**RECORD EXTRACTS**
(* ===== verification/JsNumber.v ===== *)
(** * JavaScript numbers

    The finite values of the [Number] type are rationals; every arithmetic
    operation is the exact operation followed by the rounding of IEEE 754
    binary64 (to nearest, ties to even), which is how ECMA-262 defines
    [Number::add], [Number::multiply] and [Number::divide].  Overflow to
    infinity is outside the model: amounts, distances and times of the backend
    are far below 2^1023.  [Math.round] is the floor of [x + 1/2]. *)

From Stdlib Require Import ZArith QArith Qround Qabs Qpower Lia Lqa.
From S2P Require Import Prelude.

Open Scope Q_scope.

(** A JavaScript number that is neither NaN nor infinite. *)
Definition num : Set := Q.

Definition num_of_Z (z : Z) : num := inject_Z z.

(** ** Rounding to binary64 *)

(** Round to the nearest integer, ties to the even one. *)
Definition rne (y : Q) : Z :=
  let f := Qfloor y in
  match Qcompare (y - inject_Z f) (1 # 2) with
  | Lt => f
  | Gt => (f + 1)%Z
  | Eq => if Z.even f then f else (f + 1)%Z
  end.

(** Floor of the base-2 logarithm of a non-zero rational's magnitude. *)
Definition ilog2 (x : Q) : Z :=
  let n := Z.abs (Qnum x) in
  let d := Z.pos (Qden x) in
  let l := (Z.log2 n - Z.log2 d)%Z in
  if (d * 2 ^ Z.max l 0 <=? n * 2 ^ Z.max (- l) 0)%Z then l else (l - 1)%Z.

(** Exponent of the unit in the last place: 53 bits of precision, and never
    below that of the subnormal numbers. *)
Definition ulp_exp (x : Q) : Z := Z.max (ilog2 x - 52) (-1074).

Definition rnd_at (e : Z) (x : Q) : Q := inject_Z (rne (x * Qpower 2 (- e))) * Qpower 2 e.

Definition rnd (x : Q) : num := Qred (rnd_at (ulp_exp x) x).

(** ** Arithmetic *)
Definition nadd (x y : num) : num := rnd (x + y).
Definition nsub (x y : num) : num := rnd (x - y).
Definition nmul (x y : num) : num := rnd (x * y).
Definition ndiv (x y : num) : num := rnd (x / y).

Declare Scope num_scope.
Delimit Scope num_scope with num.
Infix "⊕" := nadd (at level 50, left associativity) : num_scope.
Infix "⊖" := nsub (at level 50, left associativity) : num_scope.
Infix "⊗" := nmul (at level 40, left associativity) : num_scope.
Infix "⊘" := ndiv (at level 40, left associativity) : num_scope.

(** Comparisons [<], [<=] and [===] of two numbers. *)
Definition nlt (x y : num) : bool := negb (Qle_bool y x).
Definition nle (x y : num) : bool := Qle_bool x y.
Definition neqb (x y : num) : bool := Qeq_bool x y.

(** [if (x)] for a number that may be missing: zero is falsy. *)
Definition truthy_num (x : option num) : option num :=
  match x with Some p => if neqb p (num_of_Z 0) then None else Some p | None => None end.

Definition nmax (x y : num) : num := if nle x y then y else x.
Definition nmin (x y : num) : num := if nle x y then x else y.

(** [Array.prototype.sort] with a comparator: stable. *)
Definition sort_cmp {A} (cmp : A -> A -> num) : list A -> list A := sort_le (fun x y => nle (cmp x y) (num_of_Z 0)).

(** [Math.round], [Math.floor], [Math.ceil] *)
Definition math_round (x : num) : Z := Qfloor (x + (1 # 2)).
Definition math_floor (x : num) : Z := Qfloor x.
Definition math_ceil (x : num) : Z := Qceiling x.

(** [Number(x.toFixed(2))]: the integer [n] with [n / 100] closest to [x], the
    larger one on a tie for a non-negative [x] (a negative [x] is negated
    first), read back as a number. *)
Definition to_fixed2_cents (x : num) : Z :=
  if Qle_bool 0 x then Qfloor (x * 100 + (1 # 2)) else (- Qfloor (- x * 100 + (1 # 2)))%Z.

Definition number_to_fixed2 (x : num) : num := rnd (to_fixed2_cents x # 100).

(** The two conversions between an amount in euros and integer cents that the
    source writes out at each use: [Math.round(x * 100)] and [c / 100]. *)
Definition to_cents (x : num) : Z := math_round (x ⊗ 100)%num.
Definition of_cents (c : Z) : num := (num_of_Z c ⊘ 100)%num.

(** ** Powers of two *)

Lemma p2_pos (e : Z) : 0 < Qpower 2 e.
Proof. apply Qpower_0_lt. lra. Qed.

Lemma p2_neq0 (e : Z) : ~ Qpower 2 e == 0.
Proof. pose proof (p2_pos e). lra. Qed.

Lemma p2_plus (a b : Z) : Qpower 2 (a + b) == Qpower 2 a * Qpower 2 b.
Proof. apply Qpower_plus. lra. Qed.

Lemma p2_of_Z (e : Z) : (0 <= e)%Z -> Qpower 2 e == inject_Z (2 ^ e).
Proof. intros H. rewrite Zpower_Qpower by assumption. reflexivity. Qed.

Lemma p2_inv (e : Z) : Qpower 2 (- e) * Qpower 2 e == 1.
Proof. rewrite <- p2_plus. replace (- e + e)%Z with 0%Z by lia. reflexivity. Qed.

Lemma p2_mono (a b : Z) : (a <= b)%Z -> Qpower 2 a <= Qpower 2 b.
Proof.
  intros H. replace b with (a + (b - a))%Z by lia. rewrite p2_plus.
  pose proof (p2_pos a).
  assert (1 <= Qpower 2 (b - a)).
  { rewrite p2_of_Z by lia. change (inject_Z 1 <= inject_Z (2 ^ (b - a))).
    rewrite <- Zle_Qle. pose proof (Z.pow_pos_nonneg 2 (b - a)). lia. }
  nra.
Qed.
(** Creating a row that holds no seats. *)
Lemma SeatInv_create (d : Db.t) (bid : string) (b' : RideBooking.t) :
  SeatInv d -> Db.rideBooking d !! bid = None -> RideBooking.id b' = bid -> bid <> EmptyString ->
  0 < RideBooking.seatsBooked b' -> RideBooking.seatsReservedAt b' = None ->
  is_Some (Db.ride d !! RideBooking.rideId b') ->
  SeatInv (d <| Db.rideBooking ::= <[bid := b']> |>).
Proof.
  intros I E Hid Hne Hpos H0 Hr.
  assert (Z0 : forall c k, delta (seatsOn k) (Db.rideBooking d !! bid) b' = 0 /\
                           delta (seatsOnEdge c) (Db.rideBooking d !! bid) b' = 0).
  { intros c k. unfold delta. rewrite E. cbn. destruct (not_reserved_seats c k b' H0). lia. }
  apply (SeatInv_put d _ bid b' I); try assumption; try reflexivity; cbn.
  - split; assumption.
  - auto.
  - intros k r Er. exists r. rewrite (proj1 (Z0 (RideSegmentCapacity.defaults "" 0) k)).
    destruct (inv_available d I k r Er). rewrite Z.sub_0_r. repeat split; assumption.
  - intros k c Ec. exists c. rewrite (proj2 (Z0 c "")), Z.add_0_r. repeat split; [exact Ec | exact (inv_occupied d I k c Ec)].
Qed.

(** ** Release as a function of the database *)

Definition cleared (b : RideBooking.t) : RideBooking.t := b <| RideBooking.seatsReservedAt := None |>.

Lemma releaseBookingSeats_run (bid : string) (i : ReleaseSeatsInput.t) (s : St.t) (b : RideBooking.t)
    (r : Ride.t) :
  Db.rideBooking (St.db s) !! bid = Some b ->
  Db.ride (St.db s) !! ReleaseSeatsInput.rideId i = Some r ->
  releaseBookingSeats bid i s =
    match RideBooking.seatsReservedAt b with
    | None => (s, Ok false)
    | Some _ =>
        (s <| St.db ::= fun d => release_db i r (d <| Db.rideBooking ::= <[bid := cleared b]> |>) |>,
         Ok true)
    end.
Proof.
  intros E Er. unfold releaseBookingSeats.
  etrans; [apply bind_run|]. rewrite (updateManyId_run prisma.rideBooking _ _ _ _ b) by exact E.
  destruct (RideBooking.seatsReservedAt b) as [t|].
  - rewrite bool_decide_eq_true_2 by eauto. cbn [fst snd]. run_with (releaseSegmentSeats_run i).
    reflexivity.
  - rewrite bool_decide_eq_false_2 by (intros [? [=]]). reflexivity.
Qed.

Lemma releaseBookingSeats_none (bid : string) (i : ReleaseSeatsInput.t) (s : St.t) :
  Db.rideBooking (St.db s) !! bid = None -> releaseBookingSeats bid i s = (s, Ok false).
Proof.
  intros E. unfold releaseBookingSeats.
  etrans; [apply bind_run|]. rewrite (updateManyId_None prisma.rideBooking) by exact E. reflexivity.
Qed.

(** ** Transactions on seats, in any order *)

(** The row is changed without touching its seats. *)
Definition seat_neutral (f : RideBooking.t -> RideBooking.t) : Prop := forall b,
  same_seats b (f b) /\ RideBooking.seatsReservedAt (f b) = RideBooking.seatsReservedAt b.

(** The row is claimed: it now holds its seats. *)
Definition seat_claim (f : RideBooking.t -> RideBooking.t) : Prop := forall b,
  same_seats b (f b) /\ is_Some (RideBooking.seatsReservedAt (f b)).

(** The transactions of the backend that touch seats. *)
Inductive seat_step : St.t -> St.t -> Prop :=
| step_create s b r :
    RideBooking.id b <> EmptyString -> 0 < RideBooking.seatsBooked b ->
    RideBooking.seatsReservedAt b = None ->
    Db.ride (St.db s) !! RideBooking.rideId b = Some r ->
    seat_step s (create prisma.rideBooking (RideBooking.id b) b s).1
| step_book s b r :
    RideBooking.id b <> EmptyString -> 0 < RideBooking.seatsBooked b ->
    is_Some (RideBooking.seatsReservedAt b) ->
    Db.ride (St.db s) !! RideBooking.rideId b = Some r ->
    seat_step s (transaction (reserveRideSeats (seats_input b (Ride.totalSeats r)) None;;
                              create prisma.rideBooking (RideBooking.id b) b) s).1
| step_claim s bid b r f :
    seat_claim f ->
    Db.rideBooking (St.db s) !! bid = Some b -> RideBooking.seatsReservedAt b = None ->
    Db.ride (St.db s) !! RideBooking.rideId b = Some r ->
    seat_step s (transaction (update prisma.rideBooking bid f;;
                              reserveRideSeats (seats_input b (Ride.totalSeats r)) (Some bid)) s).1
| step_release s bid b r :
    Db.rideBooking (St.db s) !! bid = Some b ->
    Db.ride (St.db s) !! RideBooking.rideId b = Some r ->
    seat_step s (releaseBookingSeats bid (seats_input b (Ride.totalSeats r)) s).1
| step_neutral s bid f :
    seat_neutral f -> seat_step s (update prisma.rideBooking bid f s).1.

**PROBLEM**
Output exactly one stretch of the listing: from the line containing "match x with" through the line containing "Lemma SeatInv_create (d", both end lines included.

**WRITTEN ANSWER**
  match x with Some p => if neqb p (num_of_Z 0) then None else Some p | None => None end.

Definition nmax (x y : num) : num := if nle x y then y else x.
Definition nmin (x y : num) : num := if nle x y then x else y.

(** [Array.prototype.sort] with a comparator: stable. *)
Definition sort_cmp {A} (cmp : A -> A -> num) : list A -> list A := sort_le (fun x y => nle (cmp x y) (num_of_Z 0)).

(** [Math.round], [Math.floor], [Math.ceil] *)
Definition math_round (x : num) : Z := Qfloor (x + (1 # 2)).
Definition math_floor (x : num) : Z := Qfloor x.
Definition math_ceil (x : num) : Z := Qceiling x.

(** [Number(x.toFixed(2))]: the integer [n] with [n / 100] closest to [x], the
    larger one on a tie for a non-negative [x] (a negative [x] is negated
    first), read back as a number. *)
Definition to_fixed2_cents (x : num) : Z :=
  if Qle_bool 0 x then Qfloor (x * 100 + (1 # 2)) else (- Qfloor (- x * 100 + (1 # 2)))%Z.

Definition number_to_fixed2 (x : num) : num := rnd (to_fixed2_cents x # 100).

(** The two conversions between an amount in euros and integer cents that the
    source writes out at each use: [Math.round(x * 100)] and [c / 100]. *)
Definition to_cents (x : num) : Z := math_round (x ⊗ 100)%num.
Definition of_cents (c : Z) : num := (num_of_Z c ⊘ 100)%num.

(** ** Powers of two *)

Lemma p2_pos (e : Z) : 0 < Qpower 2 e.
Proof. apply Qpower_0_lt. lra. Qed.

Lemma p2_neq0 (e : Z) : ~ Qpower 2 e == 0.
Proof. pose proof (p2_pos e). lra. Qed.

Lemma p2_plus (a b : Z) : Qpower 2 (a + b) == Qpower 2 a * Qpower 2 b.
Proof. apply Qpower_plus. lra. Qed.

Lemma p2_of_Z (e : Z) : (0 <= e)%Z -> Qpower 2 e == inject_Z (2 ^ e).
Proof. intros H. rewrite Zpower_Qpower by assumption. reflexivity. Qed.

Lemma p2_inv (e : Z) : Qpower 2 (- e) * Qpower 2 e == 1.
Proof. rewrite <- p2_plus. replace (- e + e)%Z with 0%Z by lia. reflexivity. Qed.

Lemma p2_mono (a b : Z) : (a <= b)%Z -> Qpower 2 a <= Qpower 2 b.
Proof.
  intros H. replace b with (a + (b - a))%Z by lia. rewrite p2_plus.
  pose proof (p2_pos a).
  assert (1 <= Qpower 2 (b - a)).
  { rewrite p2_of_Z by lia. change (inject_Z 1 <= inject_Z (2 ^ (b - a))).
    rewrite <- Zle_Qle. pose proof (Z.pow_pos_nonneg 2 (b - a)). lia. }
  nra.
Qed.
(** Creating a row that holds no seats. *)
Lemma SeatInv_create (d : Db.t) (bid : string) (b' : RideBooking.t) :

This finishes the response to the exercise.